Need a Summer Read? Check Out the Latest Books from Pardee School Faculty

Summer: a time for long vacations, relaxing on the beach, and picking up a good book. While classes at Boston University may not start for another two months, now is the perfect time to read up on the latest research from our faculty exploring issues such as global economics, immigration policy, the rise of China, and much more. If you are looking for an enlightening and insightful book on international affairs this summer, consider picking up a piece published in the past year by the illustrious faculty at Boston University’s Frederick S. Pardee School of Global Studies.

Published in June 2022, Professor Susan Eckstein‘s Cuban Privilege: The Making of Immigrant Inequality in America draws on unseen archives, interviews, and survey data to highlight how Washington, in the process of privileging Cubans, transformed them from agents of United States Cold War foreign policy into a politically powerful force influencing national policy. Comparing the exclusionary treatment of neighboring Haitians, the book discloses the racial and political biases embedded within U.S. immigration policy. More information is available on our website.

Professor Kevin Gallagher published two books this past year; South-South Regional Financial Arrangements: Collaboration Towards Resilience (March 2022) and The Case for a New Bretton Woods (January 2022). South-South Regional Financial Arrangements charts the dramatic change in the global financial and monetary landscape over the last few decades; in particular, through the expansion of Southern-led and Southern-oriented institutions and mechanisms. In The Case for a New Bretton Woods, Gallagher and co-author Richard Kozul-Wright, Director of the Globalisation and Development Strategies Division in United Nations Conference on Trade and Development (UNCTAD), argue that the world must implement sweeping reforms to how global money, finance, and trade are governed in the economic fallout from the COVID-19 pandemic. Without global leaders prepared to boldly rewrite the rules to promote a prosperous, just, and sustainable post-COVID world economic order – a Bretton Woods moment for the twenty-first century – the two claim that the world risks being engulfed by climate chaos and political dysfunction. Full details on both South-South Regional Financial Arrangements and The Case for a New Bretton Woods can be found on our website. 
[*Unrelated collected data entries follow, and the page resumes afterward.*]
(** ** The directory operations on a volume *)

Lemma dir_link_vol_spec S I m dir name s ino l Q :
  vol_ok S I m dir → cstr name s → Forall is_u8 s → zlen s < 2 ^ 32 - 1 → loaded S l ino → ino ≠ root →
  (∀ k d f' d', vl_heap S !! dir = Some d → m !! s = None →
     ns_off (upd S dir f' d') (<[root := sv_i d']> I) (<[s := ino]> m) dir ino 1 →
     keeps S I (upd S dir f' d') (<[root := sv_i d']> I) isroot none → sv_ino d' = root →
     slot_has f' (sv_i d') k s ino →
     (∀ j s' a, slot_has (vl_fs S) (sv_i d) j s' a → slot_has f' (sv_i d') j s' a) →
     Q (Ret k) (upd S dir f' d')) →
  (∀ e d f' d', vl_heap S !! dir = Some d → vol_ok (upd S dir f' d') (<[root := sv_i d']> I) m dir →
     keeps S I (upd S dir f' d') (<[root := sv_i d']> I) isroot none → link_errno (sv_i d) m s e →
     Q (Fail e) (upd S dir f' d')) →
  wp (on_sv dir (sfs_dir_link name ino)) Q S.
Proof.
  intros Hok Hs Hu Hlong Hl Hne HQ HF. destruct (vo_dir _ _ _ _ Hok) as (d & Hd & Hdi).
  destruct (root_dir _ _ _ _ _ Hok Hd) as (_ & Hrep & _). destruct (vo_wf _ _ _ _ Hok) as [Hfs _ Hld _ Hin _ _ _].
  assert (0 < ino < nblk (vl_fs S)) as Hino.
  { destruct (Hl) as (sv & Hsv & <-). destruct (Hld l sv Hsv) as (Hi & _). apply (Hin _ _ Hi). }
  pose proof (fo_nblocks _ Hfs). eapply wp_on_sv; [done|].
  eapply sfs_dir_link_spec; [done..|unfold is_u32; lia|unfold SFS_NOINO; lia| |].
  - intros k f' d' Hst Hrep' Hk Hkeep Hnone. cbn [fst snd].
    destruct (dir_added S I m dir d f' d' s ino l) as [Hno Hkp]; [done..|].
    apply (HQ k d); [done|done|done|done| |done|done]. by rewrite (ss_ino _ _ _ _ Hst).
  - intros e f' d' Hst Hrep' He. cbn [fst snd]. destruct (dir_unchanged S I m dir d f' d') as [Hok' Hkp]; [done..|].
    by apply (HF e d).
Qed.

Lemma dir_unlink_vol_spec S I m dir d k s ino l Q :
  vol_ok S I m dir → vl_heap S !! dir = Some d → slot_has (vl_fs S) (sv_i d) k s ino → loaded S l ino →
  (∀ f' d', sv_ino d' = root →
     ns_off (upd S dir f' d') (<[root := sv_i d']> I) (delete s m) dir ino (-1) →
     keeps S I (upd S dir f' d') (<[root := sv_i d']> I) isroot none → Q (Ret ()) (upd S dir f' d')) →
  (∀ e f' d', sv_ino d' = root → vol_ok (upd S dir f' d') (<[root := sv_i d']> I) m dir →
     keeps S I (upd S dir f' d') (<[root := sv_i d']> I) isroot none → e = EIO ∨ e = ENOSPC →
     (∀ j s' a, slot_has (vl_fs S) (sv_i d) j s' a → slot_has f' (sv_i d') j s' a) →
     Q (Fail e) (upd S dir f' d')) →
  wp (on_sv dir (sfs_dir_unlink k)) Q S.
Proof.
  intros Hok Hd Hk Hl HQ HF. destruct (root_dir _ _ _ _ _ Hok Hd) as (Hdi & Hrep & _).
  eapply wp_on_sv; [done|]. eapply sfs_dir_unlink_spec; [done..| |].
  - intros f' d' Hst Hrep'. cbn [fst snd].
    destruct (dir_removed S I m dir d f' d' s ino l) as [Hno Hkp]; [done..|apply Hrep; by exists k|done|].
    apply HQ; [|done|done]. by rewrite (ss_ino _ _ _ _ Hst).
  - intros e f' d' Hq Hrep' He. cbn [fst snd].
    destruct (dir_unchanged S I m dir d f' d') as [Hok' Hkp]; [done|done|apply Hq|done|].
    apply HF; [|done|done|done|]; [by rewrite (ss_ino _ _ _ _ (qt_step _ _ _ _ Hq))|].
    intros j s' a Hj. eapply quiet_slot_has; [apply Hrep|done|done].
Qed.

Lemma upd_lookup_ne S l l' f' sv : l' ≠ l → vl_heap (upd S l f' sv) !! l' = vl_heap S !! l'.
Proof. intros Hne. simpl. by rewrite lookup_insert_ne. Qed.

Lemma upd_lookup S l f' sv : vl_heap (upd S l f' sv) !! l = Some sv.
Proof. apply lookup_insert_eq. Qed.

Lemma add_links_spec S I m dir l sv k Q :
  ns_off S I m dir (sv_ino sv) k → vl_heap S !! l = Some sv → sv_ino sv ≠ root →
  (∀ sv' I', vol_ok (upd S l (vl_fs S) sv') I' m dir → keeps S I (upd S l (vl_fs S) sv') I' none none →
     sv_v sv' = sv_v sv → sv_ino sv' = sv_ino sv → sv_dirty sv' = true →
     sfi_linkcount (sv_i sv') = links m (sv_ino sv) →
     I' = <[sv_ino sv := set_linkcount (links m (sv_ino sv)) (sv_i sv)]> I → Q (Ret ()) (upd S l (vl_fs S) sv')) →
  wp (add_links l k) Q S.
Proof.
  intros Hno Hl Hne HQ. unfold add_links. eapply wp_on_sv; [done|]. wp_steps. cbn [fst snd].
  match goal with |- Q _ (upd _ _ _ ?x) => set (sv' := x) end.
  destruct (relink S I m dir l sv sv' k) as (Hok & Hk & Hlk); [done..|].
  eapply HQ; [done..|]. f_equal. change (sfi_linkcount (sv_i sv')) with (u16 (sfi_linkcount (sv_i sv) + k)) in Hlk.
  simpl. by rewrite Hlk.
Qed.

(** Giving up the reference of a lookup. *)
Lemma decref_vol_spec S I m dir l sv Q :
  vol_ok S I m dir → vl_heap S !! l = Some sv → sv_ino sv ≠ root →
  (vn_refcount (sv_v sv) = 1 → vn_opencount (sv_v sv) = 0) →
  (∀ S' I', vol_ok S' I' m dir →
     keeps S I S' I' (λ a, a = sv_ino sv ∧ sfi_linkcount (sv_i sv) = 0 ∧ vn_refcount (sv_v sv) = 1)
       (λ l', l' = l ∧ vn_refcount (sv_v sv) = 1) → Q (Ret ()) S') →
  wp (vop_decref l) Q S.
Proof.
  intros [Hwf Hns Hdir] Hl Hne Hoc HQ. eapply vop_decref_spec; [done..|]. intros S' I' Hrl.
  pose proof (keeps_released _ _ _ _ _ _ Hwf Hl Hrl) as Hk. apply (HQ S' I'); [|done].
  split; [apply Hrl|by eapply released_ns|]. apply (kp_loaded _ _ _ _ _ _ Hk); [done|].
  intros [-> _]. destruct Hdir as (d & Hd & Hdi). congruence.
Qed.

(** A vnode that was not there before, and is given up, is not missed. *)
Lemma keeps_new S I S' I' X l (P : Prop) :
  keeps S I S' I' X (λ l', l' = l ∧ P) → (P → vl_heap S !! l = None) → keeps S I S' I' X none.
Proof.
  intros [Hf Hl] Hn. split; [done|]. intros l' a Hla _. apply Hl; [done|]. intros [-> HP].
  destruct Hla as (sv & Hsv & _). rewrite Hn in Hsv by done. done.
Qed.

(** Nor is a file that was not there before. *)
Lemma keeps_fresh S I S' I' (X : Z → Prop) L ino :
  keeps S I S' I' (λ a, X a ∨ a = ino) L → I !! ino = None → keeps S I S' I' X L.
Proof.
  intros [Hf Hl] Hn. split; [|done]. intros a j Ha Hx. apply Hf; [done|]. intros [?| ->]; [done|congruence].
Qed.

(** Chaining: [keeps_with H] takes the step [H] off the front of the goal. *)
Lemma keeps_step S I S1 I1 S2 I2 (X X1 : Z → Prop) (L L1 : loc → Prop) :
  keeps S I S1 I1 X1 L1 → (∀ a, X1 a → X a) → (∀ l, L1 l → L l) → keeps S1 I1 S2 I2 X L → keeps S I S2 I2 X L.
Proof. intros H1 HX HL. eapply keeps_trans. by eapply keeps_weaken. Qed.

Ltac keeps_with H := eapply keeps_step; [exact H|try done; try by intros ? []..|].
Ltac keeps_by H := eapply keeps_weaken; [..|exact H]; try done; try by intros ? [].

(** ** Removing *)

(** The files a removal may change: the directory, and the file that lost its
    last name while nobody had it loaded. *)
Definition removed_file S m s (a : Z) : Prop :=
  a = root ∨ m !! s = Some a ∧ links (delete s m) a = 0 ∧ ∀ l, ¬ loaded S l a.

Lemma looked_gone S I m dir s l slot ino sv d S' l' :
  looked S I m dir s l slot ino sv d S' → vn_refcount (sv_v sv) = 1 → ¬ loaded S l' ino.
Proof.
  intros Hlk Hrc Hl'. destruct (lk_new _ _ _ _ _ _ _ _ _ _ _ Hlk Hrc) as [_ Hn].
  assert (l' = l) as ->; [|by destruct Hl' as (sv1 & H1 & _); congruence].
  apply (vw_unique _ _ (vo_wf _ _ _ _ (lk_ok _ _ _ _ _ _ _ _ _ _ _ Hlk)) _ _ ino).
  - by apply (kp_loaded _ _ _ _ _ _ (lk_keeps _ _ _ _ _ _ _ _ _ _ _ Hlk)); [|intros []].
  - exists sv. split; [apply Hlk|apply (lk_ino _ _ _ _ _ _ _ _ _ _ _ Hlk)].
Qed.

Definition remove_errno m s (e : errno) : Prop :=
  match e with
  | ENOENT => m !! s = None
  | EIO | ENOMEM | ENOSPC => True
  | _ => False
  end.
Professor Joseph Fewsmith also released two books in the past year that explore contemporary Chinese politics and the Chinese Communist Party. Forging Leninism in China: Mao and the Remaking of the Chinese Communist Party, 1927-1934 (February 2022) is a re-examination of the events of the Chinese revolution and the transformation of the Chinese Communist Party. Describing the transformation of the party as “the forging of Leninism,” Fewsmith offers a clear analysis of the development of the party. In Rethinking Chinese Politics, Fewsmith tracks four decades of elite politics to explore how people gain positions and consolidate power. His conclusions challenge much of the literature on authoritarian systems in general and on China in particular. Details on Forging Leninism in China and Rethinking Chinese Politics can be found on our website. 

Ambassador Jorge Heine’s latest book – El No Alineamiento Activo y América Latina: una doctrina para el nuevo siglo (Active Non-Alignment and Latin America: A Doctrine for the New Century)(November 2021) – has been widely cited in news and in contemporary geopolitical research. In it, Heine and his co-authors make the case for a policy of Active Non-Alignment by Latin American countries. This would mean steering clear of siding with either of the big powers in the current conflict between the United States and China and focusing strictly on Latin America’s own interests, which is urgent given the economic crisis facing the region. Details on his latest book can be found on our website

Last among the Pardee School faculty’s books published in the past year is Professor Shamiran Mako‘s After the Arab Uprisings: Progress and Stagnation in the Middle East and North Africa (July 2021). Co-authored by Valentine Moghadam, Professor of Sociology and International Affairs at Northeastern University, the book offers an explanatory framework to explore why only some Arab mass social protests of 2011 resulted in relatively quick and nonviolent outcomes in the direction of regime change, democracy, and social transformation. Further details, including purchase information, can be found on Cambridge University Press’ website.